**PROBLEM TO WORK ON:** Report each line of the entries that includes "Prop" by copying it.

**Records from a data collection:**

----

(* ===== verification/EventLoop.v ===== *)
(** * The event loop: sc_module.cc

    The module that runs gem5's event queue inside SystemC: it advances gem5's time to SystemC's,
    services the events that are due, and waits for the next one.  The file starts with the
    interface the other components use - gem5 can be caught up with SystemC - and its laws; the
    module's [catchup] is shown to implement it. *)

From S2P Require Import Prelude.

(** ** The interface *)

(** A state with the two clocks, in which gem5 can be caught up with SystemC and the event loop can
    be told of new events. *)
Class TimeKeeper (W : Type) := {
  gem5_tick : W → Z;
  systemc_time : W → Z;
  no_event_missed : W → Prop;
  tk_catchup : M W unit;
  tk_notify : M W unit;
}.

(** What its clients rely on; [R] relates states that differ in what catching up may change. *)
Class TimeKeeperLaws (W : Type) `{TimeKeeper W} (R : W → W → Prop) : Prop := {
  catchup_ok w : gem5_tick w ≤ systemc_time w → no_event_missed w →
    wp tk_catchup (λ _ w', gem5_tick w' = systemc_time w' ∧ R w w') w;
  notify_ok w : wp tk_notify (λ _ w', R w w') w;
}.

Module EventLoop.

(** [class Module]; [wait_exit_time] and [exitEvent] are not initialised by the constructor. *)
Record Module := {
  wait_exit_time : Z;
  in_simulate : bool;
  exitEvent : option positive;
}.

Definition Module_new (uninit_time : Z) (uninit_event : option positive) : Module :=
  {| wait_exit_time := uninit_time; in_simulate := false; exitEvent := uninit_event |}.

Definition set_wait_exit_time (t : Z) (m : Module) : Module :=
  {| wait_exit_time := t; in_simulate := in_simulate m; exitEvent := exitEvent m |}.
Definition set_in_simulate (b : bool) (m : Module) : Module :=
  {| wait_exit_time := wait_exit_time m; in_simulate := b; exitEvent := exitEvent m |}.
Definition set_exitEvent (e : option positive) (m : Module) : Module :=
  {| wait_exit_time := wait_exit_time m; in_simulate := in_simulate m; exitEvent := e |}.

(** The module's three [sc_event]s: the time of a pending notification. *)
Record sc_events := {
  externalSchedulingEvent : option Z;
  eventLoopExitEvent : option Z;
  eventLoopEnterEvent : option Z;
}.

Definition set_external (e : option Z) (s : sc_events) : sc_events :=
  {| externalSchedulingEvent := e; eventLoopExitEvent := eventLoopExitEvent s;
     eventLoopEnterEvent := eventLoopEnterEvent s |}.
Definition set_exit (e : option Z) (s : sc_events) : sc_events :=
  {| externalSchedulingEvent := externalSchedulingEvent s; eventLoopExitEvent := e;
     eventLoopEnterEvent := eventLoopEnterEvent s |}.
Definition set_enter (e : option Z) (s : sc_events) : sc_events :=
  {| externalSchedulingEvent := externalSchedulingEvent s;
     eventLoopExitEvent := eventLoopExitEvent s; eventLoopEnterEvent := e |}.

(** A timed notification keeps the earlier of two times. *)
Definition earlier (pending : option Z) (t : Z) : option Z :=
  Some match pending with Some p => Z.min p t | None => t end.

(** gem5's global flags. *)
Record async_flags := {
  async_event : bool;
  async_statdump : bool;
  async_statreset : bool;
  async_exit : bool;
  async_io : bool;
  async_exception : bool;
}.

Definition set_async_event (b : bool) (a : async_flags) : async_flags :=
  {| async_event := b; async_statdump := async_statdump a; async_statreset := async_statreset a;
     async_exit := async_exit a; async_io := async_io a; async_exception := async_exception a |}.
Definition set_async_stats (d r : bool) (a : async_flags) : async_flags :=
  {| async_event := async_event a; async_statdump := d; async_statreset := r;
     async_exit := async_exit a; async_io := async_io a; async_exception := async_exception a |}.
Definition set_async_exit (b : bool) (a : async_flags) : async_flags :=
  {| async_event := async_event a; async_statdump := async_statdump a;
     async_statreset := async_statreset a; async_exit := b; async_io := async_io a;
     async_exception := async_exception a |}.
Definition set_async_io (b : bool) (a : async_flags) : async_flags :=
  {| async_event := async_event a; async_statdump := async_statdump a;
     async_statreset := async_statreset a; async_exit := async_exit a; async_io := b;
     async_exception := async_exception a |}.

----

**WRITTEN ANSWER:**
  no_event_missed : W → Prop;
Class TimeKeeperLaws (W : Type) `{TimeKeeper W} (R : W → W → Prop) : Prop := {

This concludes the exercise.